We humans like to think of ourselves as logical and rational. We believe in weighing the options and making decisions based on a realistic assessment of the situation.
One of these is true, however, and the latest research from the neurosciences and social sciences suggests that we are more optimistic than realistic, as we typically expect things to turn out much better than they do.
Most of us tend to vastly underestimate our chances of getting divorced, losing our job, or being diagnosed with a serious illness. We also expect our children to be more successful and happier than they likely are.
It seems that we are hardwired for hope, and this “optimistic bias” exists across races, geographies, socioeconomic classes, and even age groups.
But this sense of personal hope is good for us because it calms our minds, lowers our stress levels, and improves our physical health. We must be hopeful and we should guard against it.
Previous generations scoffed at positivity, but now we have greater respect for it.
Simply put, evolution encourages us to hope that our lives will improve, and that hope makes us happier, healthier, and more reproducible.
This is one of the many reasons why we should be wary of constant news programs telling us that life is terrible, that people are brutal, and that death and destruction is upon us on the planet.
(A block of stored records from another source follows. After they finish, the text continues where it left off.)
(* ===== verification/WanDev.v ===== *)
(** * Devices, files and daemons of a WAN interface ([wan/wan_interface.c])

    The commands that make and remove the device of a connection, the files its
    daemons read, and the command line of [pppd].  None of it changes the list
    or the flags. *)

From stdpp Require Import gmap.
From S2P Require Import Prelude CString Text Utility WanObj WanCfg.
Open Scope Z_scope.

Module WanDev.
Import Text Utility WanObj WanCfg.

(** Operations of the rules: to add and to remove. *)
Definition E_ADD_PORT_BIND_RULE : Z := 1.
Definition E_DEL_PORT_BIND_RULE : Z := 2.
Definition E_ADD_DHCPRELAY_RULE : Z := 1.
Definition E_DEL_DHCPRELAY_RULE : Z := 2.
Definition E_ADD_DHCP_PORT_FILTER_RULE : Z := 1.
Definition E_DEL_DHCP_PORT_FILTER_RULE : Z := 4.
Definition E_CREAT_WAN_DEVICE : Z := 1.
Definition E_DEL_WAN_DEVICE : Z := 2.

Section wan.
Context {W : Type} `{WanWorld W}.
Abbreviation WM := (M (wan W)).

Definition RUN (d name : cstr) : cstr := cs "/var/run/" ++ d ++ cs "/" ++ name.
Definition echo (what op f : cstr) : WM unit := execute (cs "/bin/echo " ++ what ++ op ++ f).
Definition TO : cstr := cs " > ".
Definition APPEND : cstr := cs " >> ".

(** [wan_common.c]: the number in a file, and a process that is asked to end
    and then killed. *)
Definition svc_wan_get_pid (f : cstr) : WM Z :=
  t ← ask (file f); mret (match t with Some t => atoi t | None => 0 end).
Definition kill_file (signal f : cstr) : WM unit :=
  pid ← svc_wan_get_pid f;
  when (0 <? pid) (execute (cs "/bin/kill " ++ signal ++ cs " " ++ fmt_d pid)).
Definition svc_wan_kill_process (f : cstr) (release_source : bool) : WM unit :=
  when release_source (kill_file (cs "-15") f;; do_call (sleep 1));;
  kill_file (cs "-9") f.

(** ** Files *)

Definition line (s : string) : cstr := cs s ++ [10].
(** The text of [dhcp6c.conf]; -1 when the file cannot be created. *)
Definition create_dhcp6c_conf (d : cstr) (PD NA DSLite : bool) : WM Z :=
  let f := RUN d (cs "dhcp6c.conf") in
  let tab := [9] : cstr in
  let opt (b : bool) (t : cstr) := if b then t else [] in
  ok ← ask (fopen_ok f);
  if negb ok then mret (-1)
  else
    do_call (write_file f
      (take 63 (cs "interface " ++ d ++ line " {")
       ++ opt PD (tab ++ line "send ia-pd 213;") ++ opt NA (tab ++ line "send ia-na 210;")
       ++ tab ++ line "request domain-name;" ++ tab ++ line "request domain-name-servers;"
       ++ tab ++ cs "script " ++ [34] ++ cs "/usr/script/dhcp6c_script" ++ [34] ++ line ";" ++ tab ++ line "request vendor_opts;"
       ++ opt DSLite (tab ++ line "request dslite-name;")
       ++ opt (negb PD && negb NA) (tab ++ line "information-only;")
       ++ line "};"
       ++ opt PD (line "id-assoc pd 213 {" ++ tab ++ line "prefix-interface br0" ++ tab ++ line "{" ++ tab ++ tab ++ line "sla-len 0;"
                  ++ tab ++ line "};" ++ line "};")
       ++ opt NA (line "id-assoc na 210 { };")));;
    mret 0.

Definition prepare_start_dhcp6c (o : wan_entry_obj) : WM Z :=
  let c := cfg o in
  if negb (SVC_WAN_IS_IPV6 c) || SVC_WAN_IS_IPV6_STATIC c then mret 0
  else create_dhcp6c_conf (svc_wan_intf_name o) (dhcpv6pd c =? ENABLE) (SVC_WAN_IS_IPV6_DHCP c)
         (negb (SVC_WAN_IS_BRIDGE c) && SVC_WAN_SRV_INTERNET c && SVC_WAN_DSLITE_ENABLE c).

(** The directory of an interface's files. *)
Definition conf_dir (o : wan_entry_obj) : cstr :=
  if SVC_WAN_IS_BRIDGE (cfg o) then cs "/var/run/" ++ dev o
  else if SVC_WAN_IS_PPP (cfg o) then cs "/var/run/" ++ ppp_name (idx o)
  else cs "/var/run/" ++ dev o.

Definition svc_wan_create_conf (o : wan_entry_obj) : WM Z :=
  if strlen (dev o) =? 0 then mret (-1)
  else
    let file_in name := take 31 (take 31 (conf_dir o) ++ name) in
    let f := file_in (cs "/pvc.conf") in
    do_call (mkdir (take 31 (conf_dir o)));;
    ok ← ask (fopen_ok f);
    if negb ok then mret (-1)
    else
      do_call (write_file f []);;
      do_call (cfg_save_attrs_to_file (take 31 (cs "root.wan.pvc." ++ fmt_d (Z.quot (idx o) 8 + 1))) f);;
      idle ← cfg_get_object_attr (path o) (cs "CLOSEIFIDLE") 32;
      (match idle with Some (_ :: _) => mret tt | _ => cfg_set_object_attr (path o) (cs "CLOSEIFIDLE") (cs "1800") end);;
      do_call (cfg_save_attrs_to_file (path o) (file_in (cs "/interface.conf")));;
      prepare_start_dhcp6c o.
Definition svc_wan_delete_conf (o : wan_entry_obj) : WM Z :=
  if strlen (dev o) =? 0 then mret (-1) else execute (take 31 (cs "/bin/rm -rf " ++ conf_dir o));; mret 0.

(** ** Devices *)

(** [doValPut] of [cfg/utility.c]; the text is the format of its [fprintf]. *)
Definition doValPut (f text : cstr) : WM unit := ok ← ask (fopen_ok f); when ok (do_call (write_file f text)).
Definition svc_save_protect_wan_info (o : wan_entry_obj) : WM unit :=
  let c := cfg o in
  let attack_file := cs "/proc/tc3162/attackprotector" in
  let put (what : string) := mac ← ask (wan_mac (dev o)); doValPut attack_file (cs what ++ mac) in
  when (SVC_WAN_SRV_TR069 c) (put "T ");;
  when (has (srv_type c) E_SRV_VOICE) (put "V ";; doValPut attack_file (cs "D 5060")).

Definition svc_wan_create_device (o : wan_entry_obj) : WM Z :=
  let c := cfg o in
  let mode := if SVC_WAN_IS_BRIDGE c then Some "bridge" else if SVC_WAN_IS_PPP_HYBRID c then Some "pppoe_bi"
              else if SVC_WAN_IS_PPP c then Some "pppoe" else if SVC_WAN_IS_IP c then Some "ipoe" else None in
  match mode with
  | None => mret (-1)
  | Some mode =>
      t ← cfg_get_object_attr (cs "root.wan.common") (cs "TransMode") 16;
      let base := if bool_decide (t = Some (cs "Ethernet")) then cs "nas10"
                  else if bool_decide (t = Some (cs "ActiveEtherWan")) then cs "ae_wan" else cs "pon" in
      execute (cs "/usr/bin/smuxctl add " ++ cs mode ++ cs " " ++ base ++ cs " " ++ dev o ++ cs " " ++ fmt_d (vtag c) ++ cs " "
               ++ fmt_d (vid c) ++ cs " " ++ fmt_d (dot1p c) ++ cs " " ++ fmt_d (mvid c));;
      when (SVC_WAN_IS_BRIDGE c)
        (execute (cs "/usr/bin/smuxctl ipversion " ++ dev o ++ cs " "
                  ++ fmt_d (if version c =? SVC_WAN_ATTR_VERSION_BOTH then 0 else version c)));;
      svc_save_protect_wan_info o;;
      mret 0
  end.
Definition svc_wan_delete_device (d : cstr) : WM unit := execute (cs "/usr/bin/smuxctl rem " ++ d ++ cs " ").
Definition svc_wan_start_device (o : wan_entry_obj) : WM unit := execute (cs "/sbin/ifconfig " ++ dev o ++ cs " up").
Definition svc_wan_stop_device (o : wan_entry_obj) : WM unit :=
  execute (cs "/sbin/ifconfig " ++ dev o ++ cs " down");; execute (cs "/userfs/bin/hw_nat -!").


Definition clamp (tables op d : cstr) : WM unit :=
  execute (tables ++ op ++ cs " FORWARD -o " ++ d ++ cs " -p tcp --tcp-flags SYN,RST SYN -j TCPMSS --clamp-mss-to-pmtu").
Definition svc_wan_mtu_conf (o : wan_entry_obj) (action : Z) : WM unit :=
  let c := cfg o in
  let d := svc_wan_intf_name o in
  if SVC_WAN_IS_BRIDGE c then mret tt
  else
    when (action =? E_CREAT_WAN_DEVICE)
      (execute (cs "/sbin/ifconfig " ++ dev o ++ cs " mtu " ++ fmt_d (if negb (mtu c =? 0) then mtu c else 1500)));;
    if action =? E_CREAT_WAN_DEVICE then
      clamp (cs "/usr/bin/iptables") (cs " -A") d;; clamp (cs "/usr/bin/ip6tables") (cs " -I") d
    else clamp (cs "/usr/bin/iptables") (cs " -D") d;; clamp (cs "/usr/bin/ip6tables") (cs " -D") d.

Definition svc_wan_config_intf_attr (o : wan_entry_obj) (protocol_version : Z) : WM unit :=
  when (negb (protocol_version =? E_SYSTEM_ONLY_IPV4_ENABLE) && negb (SVC_WAN_IS_IPV6 (cfg o)))
    (execute (cs "echo 1 > /proc/sys/net/ipv6/conf/" ++ dev o ++ cs "/disable_ipv6")).

(** [wan_nat.c]. *)
Definition check_nat_enable : WM unit :=
  nat_flag ← each_obj (λ _ o, mret (if negb (nat o =? 0) then Some tt else None));
  match nat_flag with
  | Some _ => execute (cs "iptables -t raw -F")
  | None =>
      execute (cs "iptables -t raw -A PREROUTING -j NOTRACK");;
      execute (cs "iptables -t raw -A OUTPUT -j NOTRACK")
  end.

Definition svc_wan_do_something_creat_intf (o : wan_entry_obj) (protocol_version : Z) : WM unit :=
  svc_wan_set_intf_name o;;
  full ← ask (is_full_route_enable o);
  do_call (full_route_execute o);;
  when (negb full)
    (do_call (set_port_binding_info2 (path o) E_DEL_PORT_BIND_RULE);;
     do_call (set_port_binding_info2 (path o) E_ADD_PORT_BIND_RULE));;
  when (SVC_WAN_IS_BRIDGE (cfg o)) (do_call (set_DHCPRelay_info o E_ADD_DHCPRELAY_RULE));;
  do_call (set_DHCP_PortFilter_info o E_ADD_DHCP_PORT_FILTER_RULE);;
  check_nat_enable;;
  svc_wan_mtu_conf o E_CREAT_WAN_DEVICE;;
  svc_wan_config_intf_attr o protocol_version;;
  do_call (svc_wan_vlanbind_execute (Some o) 0);;
  do_call (restartVPN o).

Definition svc_wan_do_something_del_intf (p : positive) : WM unit :=
  o ← the p;
  svc_wan_mtu_conf o E_DEL_WAN_DEVICE;;
  do_call (close_table_by_ifIndex (idx o));;
  do_call (set_port_binding_info2 (path o) E_DEL_PORT_BIND_RULE);;
  do_call (set_DHCP_PortFilter_info o E_DEL_DHCP_PORT_FILTER_RULE);;
  do_call (set_DHCPRelay_info o E_DEL_DHCPRELAY_RULE);;
  do_call (stop_dslite o).

(** ** PPP *)

(** The options of [pppd], in the order they are appended to [parm], whose 512
    bytes they do not fill. *)
Definition ppp_version_options (c : wan_entry_cfg) (protocol_flag : Z) : cstr :=
  if protocol_flag =? E_SYSTEM_IPV4_IPV6_ENABLE then
    if (version c =? SVC_WAN_ATTR_VERSION_BOTH) && negb (SVC_WAN_DSLITE_ENABLE c) then cs " ipv6 , "
    else if SVC_WAN_IS_IPV6 c then cs " ipv6 , noip" else []
  else if protocol_flag =? E_SYSTEM_ONLY_IPV6_ENABLE then
    if SVC_WAN_IS_IPV6 c then cs " ipv6 , noip" else cs " noip"
  else if protocol_flag =? E_SYSTEM_ONLY_IPV4_ENABLE then
    if ((version c =? SVC_WAN_ATTR_VERSION_BOTH) && SVC_WAN_DSLITE_ENABLE c) || (version c =? SVC_WAN_ATTR_VERSION_IPV6) then cs " noip"
    else []
  else [].
Definition ppp_parm (d idletime : cstr) (c : wan_entry_cfg) (protocol_flag : Z) : cstr :=
  cs "nodetach holdoff 4 maxfail 0 usepeerdns lcp-echo-interval 10 lcp-echo-failure 6"
  ++ cs " plugin pppoe " ++ d
  ++ cs " noipdefault"
  ++ (if SVC_WAN_IS_CONN_ON_DEMAND c then cs " demand idle " ++ idletime else cs " persist")
  ++ (if negb (mtu c =? 0) then cs " mtu " ++ fmt_d (mtu c) ++ cs " mru " ++ fmt_d (mtu c) else [])
  ++ ppp_version_options c protocol_flag.
(** Where the gateway set by hand is written to a file. *)
Definition ppp_manual_gateway (c : wan_entry_cfg) (protocol_flag : Z) : bool :=
  SVC_WAN_GWV6_IS_MANUAL c &&
  (if protocol_flag =? E_SYSTEM_IPV4_IPV6_ENABLE then
     ((version c =? SVC_WAN_ATTR_VERSION_BOTH) && negb (SVC_WAN_DSLITE_ENABLE c)) || SVC_WAN_IS_IPV6 c
   else if protocol_flag =? E_SYSTEM_ONLY_IPV6_ENABLE then SVC_WAN_IS_IPV6 c
   else if protocol_flag =? E_SYSTEM_ONLY_IPV4_ENABLE then
     ((version c =? SVC_WAN_ATTR_VERSION_BOTH) && SVC_WAN_DSLITE_ENABLE c) || (version c =? SVC_WAN_ATTR_VERSION_IPV6)
   else false).

(** A value between double quotes, escaped into 256 cleared bytes. *)
Definition ESCAPE_VAL (v : cstr) : cstr :=
  match escape_param (Some v) (Some (replicate 256 0)) 256 with Ok t => t | _ => [] end.
(** The arrays for commands have 512 bytes. *)
Definition pppd_command (i : Z) (c : wan_entry_cfg) (parm : cstr) : cstr :=
  take 511 (cs "/usr/bin/pppd unit " ++ fmt_d i ++ cs " user " ++ ESCAPE_VAL (user c) ++ cs " password " ++ ESCAPE_VAL (pwd c)
            ++ cs " " ++ parm).
Definition PPP_START_SH : cstr := cs "/usr/script/pppd_start.sh".
Definition ppp_start_command (i : Z) (cmd : cstr) : cstr :=
  take 511 (PPP_START_SH ++ cs " " ++ [34] ++ cmd ++ [34] ++ cs " ppp" ++ fmt_d i).
Definition ppp_conf_command (i : Z) (cmd : cstr) : cstr :=
  take 511 (cs "/bin/echo " ++ [34] ++ cmd ++ cs " &" ++ [34] ++ cs " > /var/tmp/ppp" ++ fmt_d i ++ cs ".conf").

(** [svc_wan_execute_cmd_normal] does not check the command. *)
Definition svc_wan_execute_cmd_normal (cmd : cstr) : WM unit := do_call (system cmd).

Definition svc_wan_start_ppp (p : positive) (protocol_flag : Z) : WM Z :=
  o ← the p;
  let c := cfg o in
  let ppp := ppp_name (idx o) in
  idle ← (if SVC_WAN_IS_CONN_ON_DEMAND c then cfg_get_object_attr (path o) (cs "CLOSEIFIDLE") 32 else mret None);
  let idletime := match idle with Some (x :: t) => x :: t | _ => cs "1800" end in
  when (ppp_manual_gateway c protocol_flag) (echo (gwv6 c) TO (RUN (dev o) (cs "gateway6")));;
  let cmd := pppd_command (idx o) c (ppp_parm (dev o) idletime c protocol_flag) in
  upd p (set_pid4 (take 31 (cs "/var/run/" ++ ppp ++ cs "/" ++ ppp ++ cs ".pid")));;
  svc_wan_execute_cmd_normal (ppp_start_command (idx o) cmd);;
  svc_wan_execute_cmd_normal (ppp_conf_command (idx o) cmd);;
  when (SVC_WAN_IS_IPV6_SLAAC c) (echo (cs "1") TO (cs "/proc/sys/net/ipv6/conf/" ++ ppp ++ cs "/autoconf"));;
  when (SVC_WAN_IS_PPP_HYBRID c)
    (execute (cs "/userfs/bin/pppoe-relay -C br0 -S " ++ dev o ++ cs " &");;
     pid ← svc_wan_get_pid (take 31 (cs "/var/run/pppoe-relay_" ++ dev o ++ cs ".pid"));
     when (0 <? pid) (execute (cs "renice -10 " ++ fmt_d pid)));;
  mret 0.

Definition stop_pppoe_relay (o : wan_entry_obj) : WM Z :=
  let f := cs "/var/run/pppoe-relay_" ++ dev o ++ cs ".pid" in
  svc_wan_kill_process f true;; do_call (unlink f);; mret 0.

End wan.
End WanDev.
Yesterday I saw a young woman on TV talking about crop failures by 2030, then she predicted impending fuel poverty due to oil prices and how we are all on a straight path to climate catastrophe.
We already had the plague and hardly emerged from our bunkers in shock after being in and out of lockdown for two years when we were inundated with terrible news from Ukraine and the threat of World War III.
Violence, conflict, and death get the best reviews from the media because our brains are problem-solving organs, more likely to turn to these challenges to prepare for the future by understanding those problems and figuring out how we would solve them.
But it’s not good for us to keep thinking about difficult problems because all the bad news dampens our resilience and reduces joy. Not only that, the data tells us that despite Covid, we have never been healthier, safer, or had such a good chance of living a long and healthy life. We may feel more threatened, but in reality we are not.
A good example of our continuous improvement would be the deaths on our roads. Statistics show that the number of road fatalities in Ireland fell to a record low last year, making it the safest year since road fatalities were first recorded in 1959.
Of course, every preventable death is a tragedy, but perhaps we should take a moment to acknowledge the fact that road deaths have been steadily declining since the 1970s.
Many of us assume we were safer in the 1970s than we are today, but in the past year a total of 136 people died in fatal road accidents; As early as 1978, a whopping 628 people died on Irish roads.
We weren’t any safer then – we just weren’t living on a relentless diet of sensational headlines.
Because of this, it’s important to balance negative media with some simple, easy-to-achieve pleasures. When we can go for a walk and the daffodils are in bloom, the birds are singing and the first ice cream of the season is on the go, we can remind ourselves that life isn’t always terrible.
Maybe the future is disastrous, but today feels good sometimes – and today is all we have.
As long as we can wake up in the morning and stretch our bodies while contemplating our options for the day, we can make sure we have some joy in that day.
Luckily, most of us are still able to make ourselves a good cup of coffee and sit back and read the paper just for fun.
All in all, we might be right to be hopeful.